Collect tweets with Python, parse them with R/TidyVerse, and generate a Shiny dashboard for high-level analysis and visualization.
For dashboard examples, see:
See my blog post, "Mining Twitter data with R, TidyText, and TAGS", for analysis examples (from an older version).
Instructions (Python & Tweepy)
twitter_stream.py is a Python script that uses Tweepy to fetch a live stream of tweets based on a search string. Register for a Twitter developer account and add your authentication details to
twitter_authentication.py. To start, either edit the following lines with your search query and output file name
search_query = ['Twitter','@twitter', '#ilovehashtags'] filename = 'data/sources/stream-' + str(datetime.datetime.now()).replace(' ', '_').split('.') + '.csv'
Then run the script locally, or on a virtual private server for extended collection periods (using
nohup to allow the process to continue after you close the connection).

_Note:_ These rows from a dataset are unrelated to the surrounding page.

Lemma append_exclude_exact_witness :
  exists s, put_accepted (run sample_world (AppendExcludeNodeHost sample_client "os-nodes-1") []).2
              sample_client s /\ "os-nodes-1" ∈ current_excluded s.
Proof.
  pose proof (append_exclude_exact sample_client "os-nodes-1" sample_world) as H.
  destruct (run sample_world (AppendExcludeNodeHost sample_client "os-nodes-1") [])
    as [o h] eqn:E.
  assert (o = (run sample_world (AppendExcludeNodeHost sample_client "os-nodes-1") []).1) as Ho
    by (rewrite E; reflexivity).
  destruct H as [_ H]; [split; [discriminate|split; reflexivity]|].
  apply H. rewrite Ho. vm_compute. reflexivity.
Defined.

Lemma relocating_primary_missed_witness :
  (run sample_world (HasShardsOnNode sample_client "os-nodes-1") []).1 = Returned (true, None) /\
  (run sample_world (CheckPodSafeToDelete sample_client "os-nodes-1") []).1 = Returned (Ok true).
Proof.
  apply (relocating_primary_missed sample_client "os-nodes-1" "logs" "0" "10.0.0.8 id os-nodes-0"
           "200 OK" sample_world).
  - split; [discriminate|split; reflexivity].
  - intros h. reflexivity.
Defined.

Press CTRL-C to stop the script (on your local computer). Use
kill to stop a process running with
nohup on your virtual private server.
Searching Twitter history
twitter_search.py works similarly to
twitter_stream.py, except it searches backwards in time, as far as the Twitter API will allow. It functions the same way as
twitter_stream.py: add your Twitter developer credentials to
twitter_authentication.py, and then run from the command line with the same command as above. Used in conjunction with
twitter_stream.py, it should collect as many tweets as possible, going both backwards and forwards in time, given a particular search query. Following this example, it uses AppAuthHandler in order to increase the maximum tweets downloaded per 15 minutes. It is set to pause when the API times out, so you can continue indefinitely until Twitter's historical limits kick in, potentially returning millions of tweets, depending on the popularity of the search terms.

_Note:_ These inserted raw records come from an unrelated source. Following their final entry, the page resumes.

(* ===== verification/Fixtures.v ===== *)
(** * Fixtures: concrete parameters and worlds

    Concrete functions for the third-party parameters and concrete answers of the API server
    and of OpenSearch.  The examples and witnesses of the other files run the model on them. *)

From S2P Require Import Prelude Prog Resources Api K8sClient Helpers OsClient OsData.

Module Samples.

(** ** Third-party code *)

#[export] Instance retry5 : RetryPolicy := {| RetrySteps := 5 |}.
#[export] Instance no_env : ProcEnv := {| LookupEnv := fun _ => None |}.
#[export] Instance crypto : Crypto :=
  {| X509KeyPair := fun cert key => Ok (cert +:+ key); AppendCertsFromPEM := fun _ => true |}.
#[export] Instance labels : LabelLib := {| NewRequirement := fun _ _ => None |}.
#[export] Instance combiner : Combiner :=
  {| Combine_errs := fun a b =>
       match a, b with
       | None, e | e, None => e
       | Some a, Some b => Some (OtherErr (Error a +:+ "; " +:+ Error b))
       end |}.

Lemma combiner_laws : CombinerLaws.
Proof. split; [by intros [e|]|by intros [e|]|done]. Qed.

(** Versions of the form [major.minor.patch], constraints [>= v] and [< v]. *)
Definition parse_version (s : string) : result (Z * Z * Z) :=
  match Split s "." with
  | [a; b; c] =>
      match Atoi a, Atoi b, Atoi c with
      | Some x, Some y, Some z => Ok (x, y, z)
      | _, _, _ => Err (OtherErr "Invalid Semantic Version")
      end
  | _ => Err (OtherErr "Invalid Semantic Version")
  end.

Definition version_lt (v u : Z * Z * Z) : bool :=
  let '(a, b, c) := v in let '(x, y, z) := u in
  bool_decide (a < x) ||
  ((a == x) && (bool_decide (b < y) || ((b == y) && bool_decide (c < z)))).

Definition drop_chars (n : nat) (s : string) : string := String.substring n (String.length s) s.

#[export] Instance semver : Semver :=
  {| Version := Z * Z * Z;
     Constraint := bool * (Z * Z * Z);
     NewVersion := parse_version;
     LessThan := version_lt;
     IncMajor := fun '(a, _, _) => (a + 1, 0, 0);
     VersionString := fun '(a, b, c) => Itoa a +:+ "." +:+ Itoa b +:+ "." +:+ Itoa c;
     NewConstraint := fun s =>
       if String.prefix ">=" s then
         match parse_version (TrimSpace (drop_chars 2 s)) with
         | Ok v => Ok (true, v) | Err e => Err e end
       else
         match parse_version (TrimSpace (drop_chars 1 s)) with
         | Ok v => Ok (false, v) | Err e => Err e end;
     ConstraintCheck := fun '(ge, v) u => if (ge : bool) then negb (version_lt u v)
                                          else version_lt u v |}.

#[export] Instance hcversion : HcVersion :=
  {| HVersion := Z * Z * Z;
     HNewVersion := parse_version;
     HSegments := fun '(a, b, c) => [a; b; c];
     HGreaterThanOrEqual := fun v u => negb (version_lt v u);
     HLessThan := version_lt;
     HConstraint := Z;
     HNewConstraint := fun s => Ok 2;
     HCheck := fun m '(a, _, _) => bool_decide (m <= a) |}.

#[export] Instance cmp : CmpLib := {| CmpEqual := fun A EqA x y => bool_decide (x = y) |}.

Lemma cmp_laws : CmpLaws.
Proof. split. intros A EqA x y. apply bool_decide_eq_true. Qed.

(** ** A cluster with one pool of three nodes *)

Definition nodes : NodePool := plainNodePool "nodes" 3 ["cluster_manager"; "data"].

Definition plain_general (drain : bool) (config : gmap string string)
    (volumes : list AdditionalVolume) : GeneralConfig :=
  mkGeneral 9200 "2.19.1" "os" drain None [] "" config volumes None None "" None None None false
    "" None ∅ [] "" (mkMonitoring false "" "" "" None ∅ JNull JNull) [] JNull.
Definition dashboards_with (enable : bool) (tls : option DashboardsTlsConfig) : DashboardsConfig :=
  mkDashboards enable None "" "" noResources 1 tls "" ∅ [] [] JNull ∅ None ∅ ∅ "ClusterIP" [] ∅ []
    JNull JNull None None "" "".
Definition no_dashboards : DashboardsConfig := dashboards_with false None.
Definition no_init_helper : InitHelperConfig := mkInitHelper None None noResources.
Definition no_bootstrap : BootstrapConfig :=
  mkBootstrap noResources JNull ∅ None "" ∅ ∅ [] [] [] [] None "0" "" None.
Definition cluster_with (smart drain : bool) (pools : list NodePool)
    (st : ClusterStatus) : OpenSearchCluster :=
  mkCluster "os" "ns" "uid" None []
    (mkClusterSpec (plain_general drain ∅ []) smart None pools no_dashboards no_init_helper
      no_bootstrap) st.

Definition running (cs : list ComponentStatus) : ClusterStatus :=
  mkClusterStatus PhaseRunning cs "2.19.1" true 3 "green" false false.

Definition sts_of (name : string) (replicas : Z) : StatefulSet :=
  mkSts name "ns" {[NodePoolLabel := "nodes"]} (Some replicas) replicas replicas replicas
    replicas "rev1" "rev1" ∅ "" "" [] (Some {[NodePoolLabel := "nodes"]}) "OrderedReady"
    "OnDelete" (mkTemplate ∅ ∅ zeroPodSpec) [] "".

Definition admin_secret : Secret :=
  mkSecret "os-admin-password" "ns" ∅ {["username" := "admin"; "password" := "pw"]} ∅ "1" "Opaque" [].

Definition ok_resp {A} (a : A) : result (HttpResp A) := Ok (mkResp 200 false "200 OK" "" (Ok a)).

(** A world that answers with the cluster [c], the stateful set [s], the shard listing
    [shards] and the health [hl], and accepts every write. *)
Definition world (c : OpenSearchCluster) (s : StatefulSet)
    (shards : result (HttpResp (list CatShardsResponse))) (hl : ClusterHealthResponse)
    : oenv := fun q _ =>
  match q return resp q with
  | Get KCluster _ _ => Ok c
  | Get KStatefulSet _ _ => Ok s
  | Get KSecret _ _ => Ok admin_secret
  | Get KPod name _ =>
      Ok (mkPod name "ns" {[stsRevisionLabel := "rev1"]} None
            [mkPodCondition "Ready" "True"] [] ∅ zeroPodSpec [])
  | List_ KPod _ _ => Ok []
  | List_ KStatefulSet _ _ => Ok [s]
  | Update _ _ => None
  | StatusUpdate _ _ => None
  | Delete _ _ _ _ => None
  | ReconcileResource _ o _ => (o, (None, None))
  | OsNewClient _ _ _ _ => Ok tt
  | OsDo _ OpPing => ok_resp tt
  | OsDo _ OpInfo => ok_resp tt
  | OsDo _ OpHealth => ok_resp hl
  | OsDo _ OpClusterHealth => ok_resp hl
  | OsDo _ (OpCatShards _ _) => shards
  | OsDo _ OpGetSettings => ok_resp (mkSettings [] [])
  | OsDo _ OpGetFlatSettings => ok_resp (mkFlat "all" "")
  | OsDo _ (OpPutSettings _) => ok_resp (mkSettings [] [])
  | q' => down q'
  end.

Definition green : ClusterHealthResponse := mkHealth "green" 0 0 0 0 [].

End Samples.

Analyzing Python/Tweepy results with R
mine_tweets.R is an R script containing code to parse the output from the Python/Tweepy scripts. It will generate a number of files in the
data folder that summarize the most used words, bigrams, trigrams, hashtags; domains and URLs linked most frequently; most prolific accounts; most retweeted tweets; etc.
dashboard folder contains code for a Shiny dashboard that will take the output of
mine_tweets.R and create a dashboard like the ones linked above for high-level analysis of trends in the collected tweets. It can be run locally, or deployed to a Shiny Server.